Un pacchetto di sigarette

Sonno e stanchezza nemmeno a parlarne.

Guido la mia vecchia automobile scassata e non sono ancora stanco di star seduto sul sedile sfondato. La radio prende male, quelle poche stazioni trasmettono solo parole a vanvera, per me prive di senso. Nel porta oggetti ho solo due musicassette che ho imparato a memoria. Tanto vale farne partire una…così, per compagnia. Canto. Mi accendo una sigaretta. Nel pacchetto me ne sono rimaste un bel po’ e sono sufficienti per proseguire.

Ho trascorso tutto il giorno in giro a zonzo. Solo. Senza una meta precisa vago per i paesi vicini alla città dove sono nato. I campi aridi non hanno senso con il buio e le vigne sono illuminate dalla luce debole della luna nascosta da sporadiche nuvole. Vengo distratto dalla luce verde accecante del casello. Ho deciso di andare in autostrada. Direzione “Mare”.

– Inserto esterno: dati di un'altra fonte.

(** C34: the radar reports what it sees, once, without waiting.  In every
    interleaving of the polling threads and the receiver, the channel holds at
    most its capacity; what was received and then what waits are exactly the
    reports that were handed over while the channel had a place, in that order;
    these, the reports handed over while it was full, and those still in flight
    are together exactly the findings, the new transactions that pass the
    filter; so a report is lost only to a full channel, and none is when there
    are no more events than places.  Every report is of a polled transaction
    with a gas price of at least 10^9 whose data name a swap or an intent, and
    no transaction is reported twice while at most 40,003 hashes are new. *)
Theorem radar_reports buffer es :
  let r := radar_run buffer es in
  let hs := handovers buffer new_radar es in
  (length (channel r) ≤ buffer)%nat ∧ received r ++ channel r = accepted hs ∧
  reports r ++ lost hs ≡ₚ findings es ∧ ((length es ≤ buffer)%nat → lost hs = []) ∧
  (∀ opp, opp ∈ reports r → ∃ tx, Polled tx ∈ es ∧ opp_victim_hash opp = hash tx ∧
     1000000000 ≤ gas_price tx ∧
     is_swap (decode_data (data tx)) || is_xcron_intent (decode_data (data tx)) = true) ∧
  ((length (analysed es) ≤ 2 * S SEEN_CAP + 1)%nat → NoDup (opp_victim_hash <$> reports r)).
Proof.
  pose proof (reports_lost buffer es) as Hsplit.
  destruct (radar_run_inv buffer es) as [_ Hroom Hfifo _ _ Hnone]. cbn zeta. split_and!; [done..| |].
  - intros opp Hin. assert (opp ∈ findings es) as Hf by (rewrite <-Hsplit; apply elem_of_app; by left).
    unfold findings in Hf. apply list_elem_of_omap in Hf as (tx & Htx & Hopp). exists tx.
    split_and!; [by apply analysed_polled|by eapply opportunity_hash|by eapply opportunity_filter|by eapply opportunity_filter].
  - intros Hn. assert (NoDup (opp_victim_hash <$> findings es)) as Hnd
      by (eapply sublist_NoDup; [by apply analysed_distinct|apply findings_hashes]).
    rewrite <-Hsplit, fmap_app in Hnd. by apply NoDup_app in Hnd as [? _].
Qed.

(** createMultiIntent in hexadecimal is not what the filter looks for. *)
Lemma multi_intent_hex_missed :
  hex_of (string_bytes "createMultiIntent") = "6372656174654d756c7469496e74656e74" ∧
  is_xcron_intent (hex_of (string_bytes "createMultiIntent")) = false.
Proof. by vm_compute. Qed.
End radar.

(** ** A run

    Two threads see the same swap, a third an intent; the channel has one
    place. *)

#[local] Instance toy_pool : PoolCrates := {|
  base64_decode _ := None;
  parse_biguint_16 _ := None;
|}.

Definition swap_tx : MempoolTransaction := MkMempoolTx "h1" "a" "dex" "swapTokensFixedInput@01" 1000000000.
Definition intent_tx : MempoolTransaction := MkMempoolTx "h2" "b" "xcron" "createIntent" 2000000000.

Example radar_sample :
  let r := radar_run 1 [Polled swap_tx; Polled swap_tx; Polled intent_tx; HandedOver 1; HandedOver 0; Taken] in
  received r = [MkOpportunity "h2" 2000000000 "xcron" "XCRON_INTENT"] ∧ channel r = [] ∧ in_flight r = [].
Proof. by vm_compute. Qed.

L’autostrada è deserta, mi accendo un’altra sigaretta solo per compagnia anche se non ho nessuna voglia di fumare. Penso a lei, un amore sbocciato a quindici anni e definitivamente distrutto a quarantacinque. Erano mesi che si stava sgretolando come quando la creta ormai secca si attacca alle mani. Entrambi facevamo finta di niente e cercavamo un amore ormai sparito tra le braccia di altri.

<< È ora di ricominciare da capo >> penso dentro di me. Ho solo voglia di sfogarmi e guidare all’infinito. Non è un periodo facile ma passerà. La vita è fatta di periodi, belli e brutti e sono proprio gli ultimi che rendono quelli belli, ancora più belli, in modo che puoi goderteli fino all’ultimo secondo. Fino alla batosta successiva.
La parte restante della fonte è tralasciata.